I had the pleasure of interviewing the lovely K. Michelle recently for another Blavity, Inc. vertical, Shadow and Act. During our incredibly candid conversation, K. Michelle said something very profound. Of course it was something I knew subconsciously, but to hear it verbally stated, affirmed my knowledge. K. Michelle’s latest project’s title, “I Am The Problem” pointed in the direction of accountability. Previously she told her story from “the level of understanding where she was at at that time.” This time around she’s examined herself and the role she played. In reflecting over those moments, K. Michelle delivered this jewel: “I believe you have to deal in self and self worth. Actual self-work is action. Day to day living. I don't think it's a class or course or book.”

Affirmed, I gathered my thoughts because for so long, I’ve felt that I couldn’t read my way to becoming whole or follow someone’s guide. Could I learn about others’ walk through literature ? Sure. Could I pick up a few tips to help me deal with things? Of course. Going to the therapist is a great resource, ideally. However, we know the real work is done at home. Gaining a different perspective is always wise, but real self work isn’t something you read or download a "How To Guide." She was absolutely correct. Growth isn’t in a book or a healing course we take. It’s the conscious effort we make to identify areas of lack in our self and diligently nourish them. It’s diligently taking account of areas that need improvement and working to improve those areas. For K. Michelle and so many,  “life happened. Fear happened. Embarrassment happened”. Life humbling us with experiences is usually our greatest teacher.
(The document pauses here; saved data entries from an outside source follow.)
(** The synchronous load on two existing files, with all it changes: the
    two arrays are new (their addresses held nothing before), nothing else
    in memory moves, and the program only has its two content pointers
    replaced. *)
Lemma load_file_sync_allocates (m : machine G) vname vf fname ff :
  c_str_at (heap m) (vertex_shader (paths (this m))) = Some vname ->
  files m !! string_of_list_ascii vname = Some vf ->
  c_str_at (heap m) (fragment_shader (paths (this m))) = Some fname ->
  files m !! string_of_list_ascii fname = Some ff ->
  exists m' pv pf,
    load_file false m = (Normal tt, m')
    /\ pv <> nullptr /\ pf <> nullptr /\ pv <> pf
    /\ heap m !! pv = None /\ heap m !! pf = None
    /\ this m' =
         set_contents {| vertex_shader_content := pv;
                         fragment_shader_content := pf |} (this m)
    /\ heap m' =
         <[pf := istream_get (file_opens ff) (file_data ff)
                   (length (file_data ff))]>
           (<[pv := istream_get (file_opens vf) (file_data vf)
                      (length (file_data vf))]> (heap m))
    /\ files m' = files m /\ gl m' = gl m /\ detached m' = detached m.
Proof.
  intros Hv Hvf Hf Hff. rewrite load_file_sync_is_loader_func.
  unfold __loader_func. rewrite bind_unfold.
  rewrite (load_stage_reads _ _ _ _ _ Hv Hvf).
  destruct (fresh_address_spec (heap m)) as [Hpv0 Hpv].
  set (pv := fresh ({[nullptr]} ∪ dom (heap m))) in *.
  set (m1 := {| this := _ |}).
  assert (Hf1 : c_str_at (heap m1) (fragment_shader (paths (this m)))
                = Some fname) by by apply c_str_at_insert_other.
  rewrite (load_stage_reads _ _ m1 _ _ Hf1 Hff).
  destruct (fresh_address_spec (heap m1)) as [Hpf0 Hpf].
  set (pf := fresh ({[nullptr]} ∪ dom (heap m1))) in *.
  subst m1. cbn [heap] in Hpf. apply lookup_insert_None in Hpf as [Hpf Hne].
  eexists _, pv, pf. split; [reflexivity|]. cbn [this heap files gl detached].
  by repeat split.
Qed.

End LoadedContent.

Section LoadedContentTheorems.
Context {G : Type} `{!GLDriver G}.

Lemma c_str_istream_get_full opened data :
  c_str (istream_get opened data (length data))
  = if decide (data = []) then None
    else Some (if opened
               then extract_until_NUL (length data - 1) data else []).
Proof.
  destruct data as [|c rest]; [done|]. cbn [length].
  rewrite c_str_istream_get. case_decide; [done|].
  by replace (S (length rest) - 1) with (length rest) by lia.
Qed.

Lemma load_file_sync_strings (m : machine G) vname vf fname ff :
  c_str_at (heap m) (vertex_shader (paths (this m))) = Some vname ->
  files m !! string_of_list_ascii vname = Some vf ->
  c_str_at (heap m) (fragment_shader (paths (this m))) = Some fname ->
  files m !! string_of_list_ascii fname = Some ff ->
  exists m',
    load_file false m = (Normal tt, m')
    /\ c_str_at (heap m') (vertex_shader_content (contents (this m')))
       = (if decide (file_data vf = []) then None
          else Some (if file_opens vf
                     then extract_until_NUL (length (file_data vf) - 1)
                            (file_data vf)
                     else []))
    /\ c_str_at (heap m') (fragment_shader_content (contents (this m')))
       = (if decide (file_data ff = []) then None
          else Some (if file_opens ff
                     then extract_until_NUL (length (file_data ff) - 1)
                            (file_data ff)
                     else [])).
Proof.
  intros Hv Hvf Hf Hff.
  destruct (load_file_sync_allocates m _ _ _ _ Hv Hvf Hf Hff)
    as (m' & pv & pf & Hload & Hpv & Hpf & Hne & _ & _ & Hthis & Hheap & _).
  exists m'. split; [exact Hload|]. rewrite Hthis, Hheap. cbn.
  split.
  - rewrite (c_str_at_allocated _ pv
               (istream_get (file_opens vf) (file_data vf)
                  (length (file_data vf)))); [|done|].
    + apply c_str_istream_get_full.
    + by rewrite lookup_insert_ne, lookup_insert_eq.
  - rewrite (c_str_at_allocated _ pf
               (istream_get (file_opens ff) (file_data ff)
                  (length (file_data ff)))); [|done|].
    + apply c_str_istream_get_full.
    + by rewrite lookup_insert_eq.
Qed.

(** X1: the synchronous load of two existing files returns normally and
    leaves in each content pointer: nothing that is a string when the file
    is empty (the array has no element, hence no terminator); the empty
    string when the file is not empty and the stream did not open; and
    otherwise the characters of the file up to, and without, its first NUL
    or its last character, whichever comes first. *)
Theorem load_file_sync_content (m : machine G) vname vf fname ff :
  c_str_at (heap m) (vertex_shader (paths (this m))) = Some vname ->
  files m !! string_of_list_ascii vname = Some vf ->
  c_str_at (heap m) (fragment_shader (paths (this m))) = Some fname ->
  files m !! string_of_list_ascii fname = Some ff ->
  exists m',
    load_file false m = (Normal tt, m')
    /\ c_str_at (heap m') (vertex_shader_content (contents (this m')))
       = (if decide (file_data vf = []) then None
          else Some (if file_opens vf
                     then extract_until_NUL (length (file_data vf) - 1)
                            (file_data vf)
                     else []))
    /\ c_str_at (heap m') (fragment_shader_content (contents (this m')))
       = (if decide (file_data ff = []) then None
          else Some (if file_opens ff
                     then extract_until_NUL (length (file_data ff) - 1)
                            (file_data ff)
                     else [])).
Proof. apply load_file_sync_strings. Qed.
Example main_sample_bucket :
  @main no_float (toy_runtime true) toy_world (bucket_args "newest-first")
  = ([Chain (Verifying (str "a")); Chain (Verifying (str "b")); Success], Exit 0).
Proof. vm_compute. reflexivity. Qed.

(** ** Witnesses of the further properties *)

Lemma sample_payload_a_wf : wf_value payload_a.
Proof.
  unfold payload_a.
  repeat first [ apply wf_none | apply wf_bool | apply wf_int | apply wf_str
               | apply wf_list | apply wf_dict
               | apply Forall_nil | apply Forall_cons
               | apply NoDup_nil | apply NoDup_cons
               | (vm_compute; intuition discriminate) ].
Qed.

Lemma sample_payload_b_wf : wf_value payload_b.
Proof.
  unfold payload_b.
  repeat first [ apply wf_none | apply wf_bool | apply wf_int | apply wf_str
               | apply wf_list | apply wf_dict
               | apply Forall_nil | apply Forall_cons
               | apply NoDup_nil | apply NoDup_cons
               | (vm_compute; intuition discriminate) ].
Qed.

Lemma sample_payloads_related : same_modulo_key_order payload_a payload_b.
Proof.
  unfold payload_a, payload_b. cbn [ev map fst snd].
  eapply smko_dict; [ apply perm_swap | ].
  constructor; [ split; [ reflexivity | ] | ].
  - constructor. constructor; [ | constructor; [ constructor | constructor ] ].
    eapply smko_dict; [ apply perm_swap | ].
    repeat constructor.
  - repeat constructor.
Qed.

Lemma sample_scalar_wf (s : string) : wf_value (str s).
Proof. apply wf_str. Qed.

Lemma true_verdict_sound_witness :
  Forall hash_invariant [event0; event1]
  /\ link_invariant [event0; event1]
  /\ Forall (fun e => @signature_fails no_float (toy_runtime true) sample_key e = false)
            [event0; event1]
  /\ (@HAS_CRYPTO (toy_runtime true) = true ->
      Forall (@signature_invariant no_float (toy_runtime true) sample_key) [event0; event1]).
Proof.
  apply (@true_verdict_sound no_float (toy_runtime true) sample_key [event0; event1]).
  vm_compute. reflexivity.
Defined.
(** A request that the auth middleware refuses stops there. *)
Lemma refused_trace (router : Http.endpoint) (request : Http.request) (w : Http.world) :
  AuthMiddleware._is_exempt_path (Http.path request) = false ->
  refusal_cause request (Http.store w) ->
  Http.trace (snd (Main.application router request w)) =
    Http.trace w ++
    (if prometheus_enabled settings then [Http.SMetrics; Http.SAuth] else [Http.SAuth]).
Proof.
  intros Hx Hc.
  assert (Hd : forall (inner : Http.app) (w0 : Http.world),
             Http.store w0 = Http.store w ->
             Http.trace (snd (AuthMiddleware.dispatch request inner w0)) = Http.trace w0).
  { intros inner w0 Hs. unfold AuthMiddleware.dispatch. rewrite Hx.
    destruct Hc as [[Hr [Ht | Ht]] | (a & t & Ht & Hc)]; rewrite Ht.
    - rewrite Hr. reflexivity.
    - rewrite Hr. reflexivity.
    - assert (Hnone : fst (AuthMiddleware._validate_token (String a t) (Http.store w0)) =
                      Py.VAtom Py.ANone).
      { rewrite Hs. destruct Hc as [Hd | [Hf Hl]].
        - apply validate_decode_failure. exact Hd.
        - apply validate_blacklisted. rewrite exists_answered by assumption. exact Hl. }
      destruct (AuthMiddleware._validate_token (String a t) (Http.store w0)) as [u s1].
      cbn [fst] in Hnone. subst u. reflexivity. }
  rewrite application_unfold. cbv zeta.
  destruct (prometheus_enabled settings).
  - rewrite wrap_metrics, wrap_auth. cbn [snd]. rewrite Hd by reflexivity.
    cbn. rewrite <- app_assoc. reflexivity.
  - rewrite wrap_auth. cbn [snd]. rewrite Hd by reflexivity. reflexivity.
Qed.

(** A request on a path exempt from authentication goes on to the rate
    limiter. *)
Lemma exempt_trace (router : Http.endpoint) (request : Http.request) (w : Http.world) :
  AuthMiddleware._is_exempt_path (Http.path request) = true ->
  exists l : list Http.stage,
    Http.trace (snd (Main.application router request w)) = Http.trace w ++ l /\
    Main.gates l = [Http.SAuth; Http.SRateLimit].
Proof.
  intros Hx.
  assert (Hp : forall (inner : Http.app) (w0 : Http.world),
             Http.trace (snd (Main.wrap Http.SAuth inner request w0)) =
             Http.trace (snd (inner request (Main.enter Http.SAuth w0)))).
  { intros inner w0. rewrite wrap_auth. cbn [snd].
    rewrite auth_dispatch_exempt by exact Hx. reflexivity. }
  rewrite application_unfold. cbv zeta.
  destruct (prometheus_enabled settings), (is_production settings).
  all: rewrite ?wrap_metrics; cbn [snd]; rewrite Hp.
  all: walk_stack.
  all: repeat match goal with H : Http.trace _ = _ |- _ => rewrite H; clear H end.
  all: cbn [Main.enter Http.trace]; rewrite <- ?app_assoc; cbn [app].
  all: eexists; split; [reflexivity|]; reflexivity.
Qed.

End OrderFacts.

Section OrderTheorems.
Context {E : Env}.

(** C2 as amended.  Authentication runs before rate limiting.  The stack
    of the application lists the auth middleware outside the rate limiter,
    and every request enters the auth middleware first and the rate
    limiter after it, at most once; a request that the auth middleware
    refuses does not reach the rate limiter, and a request on a path that
    is exempt from authentication does. *)
Theorem authentication_runs_before_rate_limiting
    (router : Http.endpoint) (request : Http.request) (w : Http.world) :
  Main.gates Main.create_application = [Http.SAuth; Http.SRateLimit]
  /\
  exists l : list Http.stage,
    Http.trace (snd (Main.application router request w)) = Http.trace w ++ l /\
    (Main.gates l = [Http.SAuth] \/ Main.gates l = [Http.SAuth; Http.SRateLimit]) /\
    (AuthMiddleware._is_exempt_path (Http.path request) = false ->
     refusal_cause request (Http.store w) ->
     Main.gates l = [Http.SAuth]) /\
    (AuthMiddleware._is_exempt_path (Http.path request) = true ->
     Main.gates l = [Http.SAuth; Http.SRateLimit]).
Proof.
  split.
  - unfold Main.create_application, Main.add_middleware.
    destruct (is_production settings), (prometheus_enabled settings); reflexivity.
  - destruct (gates_entered router request w) as (l & Hl & Hcases).
    exists l. split; [exact Hl|]. split; [exact Hcases|]. split.
    + intros Hx Hc.
      pose proof (refused_trace router request w Hx Hc) as Hr.
      rewrite Hl in Hr. apply app_inv_head in Hr. subst l.
      destruct (prometheus_enabled settings); reflexivity.
    + intros Hx.
      destruct (exempt_trace router request w Hx) as (l' & Hl' & Hg).
      rewrite Hl in Hl'. apply app_inv_head in Hl'. subst l'. exact Hg.
Qed.

End OrderTheorems.

Lemma authentication_runs_before_rate_limiting_witness :
  let run := fun (path : string) (authorization : option string) =>
    Main.gates
      (Http.trace (snd (Main.application (E := Demo.env) Demo.ok
                          (Demo.request "GET" path authorization)
                          (Demo.world_of Redis.fresh)))) in
  run "/api/v1/users/me" (Some "Bearer forged") = [Http.SAuth] /\
  run "/health" None = [Http.SAuth; Http.SRateLimit].
Proof.
  cbv zeta. split.
  - destruct (authentication_runs_before_rate_limiting (E := Demo.env) Demo.ok
                (Demo.request "GET" "/api/v1/users/me" (Some "Bearer forged"))
                (Demo.world_of Redis.fresh)) as (_ & l & Hl & _ & Href & _).
    rewrite Hl. apply Href; [reflexivity|].
    right. exists "f"%char, "orged". split; [reflexivity|]. left. discriminate.
  - destruct (authentication_runs_before_rate_limiting (E := Demo.env) Demo.ok
                (Demo.request "GET" "/health" None)
                (Demo.world_of Redis.fresh)) as (_ & l & Hl & _ & _ & Hex).
    rewrite Hl. apply Hex. reflexivity.
Defined.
We don’t see the world in its totality until we experience things and from there understanding is brought forth. 

I looked at my mother who was very strict and guarded with me as a person who was unnecessarily mean. When my dad had given me permission to go places and do things, my warden of a mother would deny me the freedoms my father granted. I couldn’t understand why she had to verify people multiple times with in-person meetings after a phone conversation or explore the location of an event days prior to the event. It always felt as though she was casing out the place. She always made sure I had transportation to and from events, money for a ride, food and a mode of communication. It wasn’t until the Fall semester of my freshman year, I understood why she did that. When traumatic experiences occur, your mind replays events to make sense of them. After being violated, I could hear my mom’s voice. “I rather be safe than sorry. Somethings a sorry can’t fix.” It wasn’t until years later when I shared the experience with my mother that I understood in totality. 

I’m sure I could have done without the experience to understand my mother’s concerns and behavior, but that wasn’t my vehicle of education. 

Experience taught me. It taught me that I was sheltered from a lot of the bad the world has to offer because of my mother’s diligence in protecting me. And while her vigilance is to be admired, my first sign of freedom, I gambled with my mental health. She allowed me to make decisions for everything in my life except where I am going and with whom. I am not blaming myself or my mother for being violated, the onus is on my violator. I am taking into consideration flags I ignored for the sake of “being grown” and why I chose to ignore those flags (a story in itself). That’s where my growth comes in. I’m at a place where I can look at my situation and say “Yes, this happened to me, but what part did I play?” Again I’m not placing blame on myself, just understanding that my need to be rebellious caused me to make an uneducated decision that affected me greatly. 

There are tons of self help books out there and even more digital consultations to help you grow, but unless you as an individual make a conscious effort to seek growth or even apply the tools you’ve sourced or been given, then it’s a moot point. No one can help you, but you. I can talk about my experiences all day. I can reference great reading material and even share pointers from therapists. However, nothing that matters if you aren’t willing to do the work, then you aren’t willing to grow.